======== DATA

Definition piece_bytes (p : piece) : list Z :=
  match p with
  | PBegin name => u32_bytes 1 ++ pad4 (name ++ [0])
  | PEnd => u32_bytes 2
  | PProp o data => u32_bytes 3 ++ u32_bytes (Z.of_nat (length data)) ++ u32_bytes o ++ pad4 data
  | PNop => u32_bytes 4
  end.
Definition pieces_bytes (l : list piece) : list Z := concat (piece_bytes <$> l).

(** The string at an offset *)
Definition cstr (strs : list Z) (o : Z) : list Z :=
  take (Z.to_nat (to_nul (drop (Z.to_nat o) strs))) (drop (Z.to_nat o) strs).

Lemma length_u32 n : length (u32_bytes n) = 4%nat.
Proof. done. Qed.

Lemma be_u32 n : 0 ≤ n < 2 ^ 32 → be (u32_bytes n) 0 = n.
Proof. intros Hn. unfold u32_bytes, be. dlia. Qed.

Lemma be_app l1 l2 acc : be (l1 ++ l2) acc = be l2 (be l1 acc).
Proof. revert acc. induction l1 as [|b l1 IH]; intros acc; [done|]. cbn. apply IH. Qed.

Lemma be_u64 n : 0 ≤ n < 2 ^ 64 → be (u64_bytes n) 0 = n.
Proof.
  intros Hn. unfold u64_bytes. rewrite be_app, be_u32 by dlia. unfold u32_bytes, be. dlia.
Qed.

Lemma pad4_length l : Z.of_nat (length (pad4 l)) = pad_end_4b (Z.of_nat (length l)).
Proof.
  unfold pad4, pad_end_4b. rewrite length_app, length_replicate.
  destruct (Z.eqb_spec (Z.of_nat (length l) mod 4) 0); dlia.
Qed.

Lemma pad4_aligned l : Z.of_nat (length (pad4 l)) mod 4 = 0.
Proof. rewrite pad4_length. unfold pad_end_4b. case_match; dlia. Qed.

Lemma pad_end_shift o n : o mod 4 = 0 → pad_end_4b (o + n) = o + pad_end_4b n.
Proof.
  intros Ho. unfold pad_end_4b. assert ((o + n) mod 4 = n mod 4) as -> by dlia. lia.
Qed.

Lemma to_nul_app l rest : Forall (λ b, b ≠ 0) l → to_nul (l ++ 0 :: rest) = Z.of_nat (length l).
Proof.
  induction 1 as [|b l Hb _ IH]; [done|]. cbn [to_nul app length].
  destruct (Z.eqb_spec b 0); [done|]. rewrite IH. lia.
Qed.

Lemma to_nul_bounds l : 0 ≤ to_nul l ≤ Z.of_nat (length l).
Proof. induction l as [|b l IH]; cbn [to_nul length]; [lia|]. destruct (b =? 0); lia. Qed.

(** *** Slices at a known place *)

Lemma slice_from_app {A} (l1 l2 : list A) : slice_from (l1 ++ l2) (Z.of_nat (length l1)) = Some l2.
Proof.
  unfold slice_from. rewrite (proj2 (Z.leb_le _ _)) by (rewrite length_app; lia).
  by rewrite Nat2Z.id, drop_app_length.
Qed.

Lemma slice_app {A} (l1 l2 l3 : list A) a b : a = Z.of_nat (length l1) → b = a + Z.of_nat (length l2) →
  slice (l1 ++ l2 ++ l3) a b = Some l2.
Proof.
  intros -> ->. unfold slice. rewrite (proj2 (range_ok_true _ _ _)) by (rewrite !length_app; lia).
  rewrite Nat2Z.id, drop_app_length. f_equal. by rewrite take_app_length' by lia.
Qed.

Lemma slice_cstr strs o : 0 ≤ o ≤ Z.of_nat (length strs) →
  slice strs o (o + to_nul (drop (Z.to_nat o) strs)) = Some (cstr strs o).
Proof.
  intros Ho. unfold slice. pose proof (to_nul_bounds (drop (Z.to_nat o) strs)) as Hn.
  rewrite length_drop in Hn. rewrite (proj2 (range_ok_true _ _ _)) by lia.
  unfold cstr. do 2 f_equal. lia.
Qed.

Section spec.
Context {BE : BigEndian}.

Lemma read_u32_app n rest : 0 ≤ n < 2 ^ 32 → read_u32 (u32_bytes n ++ rest) = Some n.
Proof.
  intros Hn. rewrite read_u32_law. rewrite take_app_length' by done. rewrite be_u32 by done.
  by rewrite (proj2 (Nat.leb_le _ _)) by (rewrite length_app, length_u32; lia).
Qed.

Lemma read_u64_app n rest : 0 ≤ n < 2 ^ 64 → read_u64 (u64_bytes n ++ rest) = Some n.
Proof.
  intros Hn. rewrite read_u64_law. rewrite take_app_length' by done. rewrite be_u64 by done.
  rewrite (proj2 (Nat.leb_le _ _)); [done|]. rewrite length_app. unfold u64_bytes. cbn. lia.
Qed.

(** *** The cursor *)

(** What a token says, and what it takes for it to say so. *)
Definition item_of (strs : list Z) (p : piece) : option StructureItem :=
  match p with
  | PBegin name => Some (StartNode name)
  | PEnd => Some EndNode
  | PProp o data => Some (Property (cstr strs o) data (default None (standard_interp (cstr strs o) data)))
  | PNop => None
  end.

Definition piece_ok (strs : list Z) (p : piece) : Prop :=
  match p with
  | PBegin name => Forall (λ b, b ≠ 0) name ∧ from_utf8 name = true
  | PProp o data => 0 ≤ o ≤ Z.of_nat (length strs) ∧ o < 2 ^ 32 ∧ from_utf8 (cstr strs o) = true
      ∧ is_Some (standard_interp (cstr strs o) data)
  | PEnd | PNop => True
  end.

(** At [o] the structure block goes on with the tokens [l] and ends after them. *)
Record at_pieces (dt : DeviceTree) (o : Z) (l : list piece) : Prop := {
  ap_split : ∃ before after, structure dt = before ++ pieces_bytes l ++ u32_bytes 9 ++ after
    ∧ o = Z.of_nat (length before);
  ap_aligned : o mod 4 = 0;
  ap_ok : Forall (piece_ok (strings dt)) l;
  ap_small : Z.of_nat (length (structure dt)) < 2 ^ 32;
}.

Lemma piece_bytes_aligned p : Z.of_nat (length (piece_bytes p)) mod 4 = 0.
Proof.
  destruct p as [name| |o data|]; cbn [piece_bytes]; try done; rewrite !length_app, !length_u32.
  - pose proof (pad4_aligned (name ++ [0])). dlia.
  - pose proof (pad4_aligned data). dlia.
Qed.

Lemma at_pieces_next dt o p l : at_pieces dt o (p :: l) →
  at_pieces dt (o + Z.of_nat (length (piece_bytes p))) l.
Proof.
  intros [(before & after & Hs & ->) Ha Hok Hsm]. inversion Hok as [|?? Hp Hl]; subst.
  split; [|pose proof (piece_bytes_aligned p); dlia|done|done].
  exists (before ++ piece_bytes p), after. rewrite length_app, Hs. split; [|lia].
  unfold pieces_bytes. cbn. by rewrite <- !app_assoc.
Qed.

(** The bytes of the token at hand *)
Lemma at_piece dt o p l : at_pieces dt o (p :: l) → ∃ before after,
  structure dt = before ++ piece_bytes p ++ after ∧ o = Z.of_nat (length before) ∧
  o + Z.of_nat (length (piece_bytes p)) < 2 ^ 32.
Proof.
  intros [(before & after & Hs & ->) Ha Hok Hsm]. exists before, (pieces_bytes l ++ u32_bytes 9 ++ after).
  split; [|split; [done|]].
  - rewrite Hs. unfold pieces_bytes. cbn. by rewrite <- !app_assoc.
  - rewrite Hs in Hsm. unfold pieces_bytes in Hsm. cbn in Hsm. rewrite !length_app in Hsm. lia.
Qed.

(** The token at [o] *)
Lemma token_step {E A} dt o before v after (k : Z → Z → M Z E A) :
  structure dt = before ++ u32_bytes v ++ after → o = Z.of_nat (length before) → o < 2 ^ 32 → 0 ≤ v < 2 ^ 32 →
  (o' ← get; current_offset ← lift (uadd o' 4); put current_offset;;
   rest ← lift (slice_from (structure dt) (current_offset - 4));
   value ← lift (read_u32 rest); k current_offset value) o = k (o + 4) v (o + 4).
Proof.
  intros Hs Ho Hsm Hv. rewrite bind_unfold. cbn [get].
  erewrite bind_run by (apply lift_Ok; split; [apply uadd_ok; lia|done]).
  rewrite bind_unfold. cbn [put].
  erewrite bind_run by (apply lift_Ok; split; [|done]; rewrite Hs, Z.add_simpl_r, Ho; apply slice_from_app).
  by erewrite bind_run by (apply lift_Ok; split; [by apply read_u32_app|done]).
Qed.

Lemma next_begin {E} dt o before name after fuel :
  structure dt = before ++ piece_bytes (PBegin name) ++ after → o = Z.of_nat (length before) →
  o < 2 ^ 32 → o mod 4 = 0 → Forall (λ b, b ≠ 0) name → from_utf8 name = true →
  next_loop (E:=E) dt (S fuel) o =
    Ok (Some (StartNode name)) (o + Z.of_nat (length (piece_bytes (PBegin name)))).
Proof.
  intros Hs Ho Hsm Ha Hz Hutf. cbn [piece_bytes] in *. rewrite <- app_assoc in Hs. cbn [next_loop].
  rewrite (token_step dt o _ _ _ _ Hs Ho Hsm) by lia. change (token_from 1) with BeginNode. cbv iota zeta.
  set (tail := replicate (Z.to_nat ((- Z.of_nat (length (name ++ [0]))) mod 4)) 0 ++ after).
  assert (structure dt = (before ++ u32_bytes 1) ++ name ++ 0 :: tail) as Hs'.
  { rewrite Hs. unfold pad4, tail. by rewrite <- !app_assoc. }
  assert (Z.of_nat (length (before ++ u32_bytes 1)) = o + 4) as Ho'.
  { rewrite length_app, length_u32. lia. }
  assert (drop (Z.to_nat (o + 4)) (structure dt) = name ++ 0 :: tail) as ->.
  { rewrite Hs', <- Ho', Nat2Z.id. by rewrite drop_app_length. }
  rewrite to_nul_app by done.
  erewrite bind_run by (apply lift_Ok; split; [rewrite Hs'; by apply slice_app|done]).
  rewrite Hutf. rewrite bind_unfold. cbn [assert mret M_ret]. rewrite bind_unfold. cbn [put mret M_ret]. f_equal.
  rewrite length_app, length_u32, Nat2Z.inj_add, pad4_length, length_app, Nat2Z.inj_add. cbn [length].
  rewrite <- !Z.add_assoc, pad_end_shift by done. f_equal. by rewrite pad_end_shift.
Qed.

================

TO DO: Out of the listing above, reproduce exactly the lines from the one with "ap_ok : Forall (piece_ok (strings dt)) l;" up to and including the one with "o before name".

WRITTEN ANSWER:
  ap_ok : Forall (piece_ok (strings dt)) l;
  ap_small : Z.of_nat (length (structure dt)) < 2 ^ 32;
}.

Lemma piece_bytes_aligned p : Z.of_nat (length (piece_bytes p)) mod 4 = 0.
Proof.
  destruct p as [name| |o data|]; cbn [piece_bytes]; try done; rewrite !length_app, !length_u32.
  - pose proof (pad4_aligned (name ++ [0])). dlia.
  - pose proof (pad4_aligned data). dlia.
Qed.

Lemma at_pieces_next dt o p l : at_pieces dt o (p :: l) →
  at_pieces dt (o + Z.of_nat (length (piece_bytes p))) l.
Proof.
  intros [(before & after & Hs & ->) Ha Hok Hsm]. inversion Hok as [|?? Hp Hl]; subst.
  split; [|pose proof (piece_bytes_aligned p); dlia|done|done].
  exists (before ++ piece_bytes p), after. rewrite length_app, Hs. split; [|lia].
  unfold pieces_bytes. cbn. by rewrite <- !app_assoc.
Qed.

(** The bytes of the token at hand *)
Lemma at_piece dt o p l : at_pieces dt o (p :: l) → ∃ before after,
  structure dt = before ++ piece_bytes p ++ after ∧ o = Z.of_nat (length before) ∧
  o + Z.of_nat (length (piece_bytes p)) < 2 ^ 32.
Proof.
  intros [(before & after & Hs & ->) Ha Hok Hsm]. exists before, (pieces_bytes l ++ u32_bytes 9 ++ after).
  split; [|split; [done|]].
  - rewrite Hs. unfold pieces_bytes. cbn. by rewrite <- !app_assoc.
  - rewrite Hs in Hsm. unfold pieces_bytes in Hsm. cbn in Hsm. rewrite !length_app in Hsm. lia.
Qed.

(** The token at [o] *)
Lemma token_step {E A} dt o before v after (k : Z → Z → M Z E A) :
  structure dt = before ++ u32_bytes v ++ after → o = Z.of_nat (length before) → o < 2 ^ 32 → 0 ≤ v < 2 ^ 32 →
  (o' ← get; current_offset ← lift (uadd o' 4); put current_offset;;
   rest ← lift (slice_from (structure dt) (current_offset - 4));
   value ← lift (read_u32 rest); k current_offset value) o = k (o + 4) v (o + 4).
Proof.
  intros Hs Ho Hsm Hv. rewrite bind_unfold. cbn [get].
  erewrite bind_run by (apply lift_Ok; split; [apply uadd_ok; lia|done]).
  rewrite bind_unfold. cbn [put].
  erewrite bind_run by (apply lift_Ok; split; [|done]; rewrite Hs, Z.add_simpl_r, Ho; apply slice_from_app).
  by erewrite bind_run by (apply lift_Ok; split; [by apply read_u32_app|done]).
Qed.

Lemma next_begin {E} dt o before name after fuel :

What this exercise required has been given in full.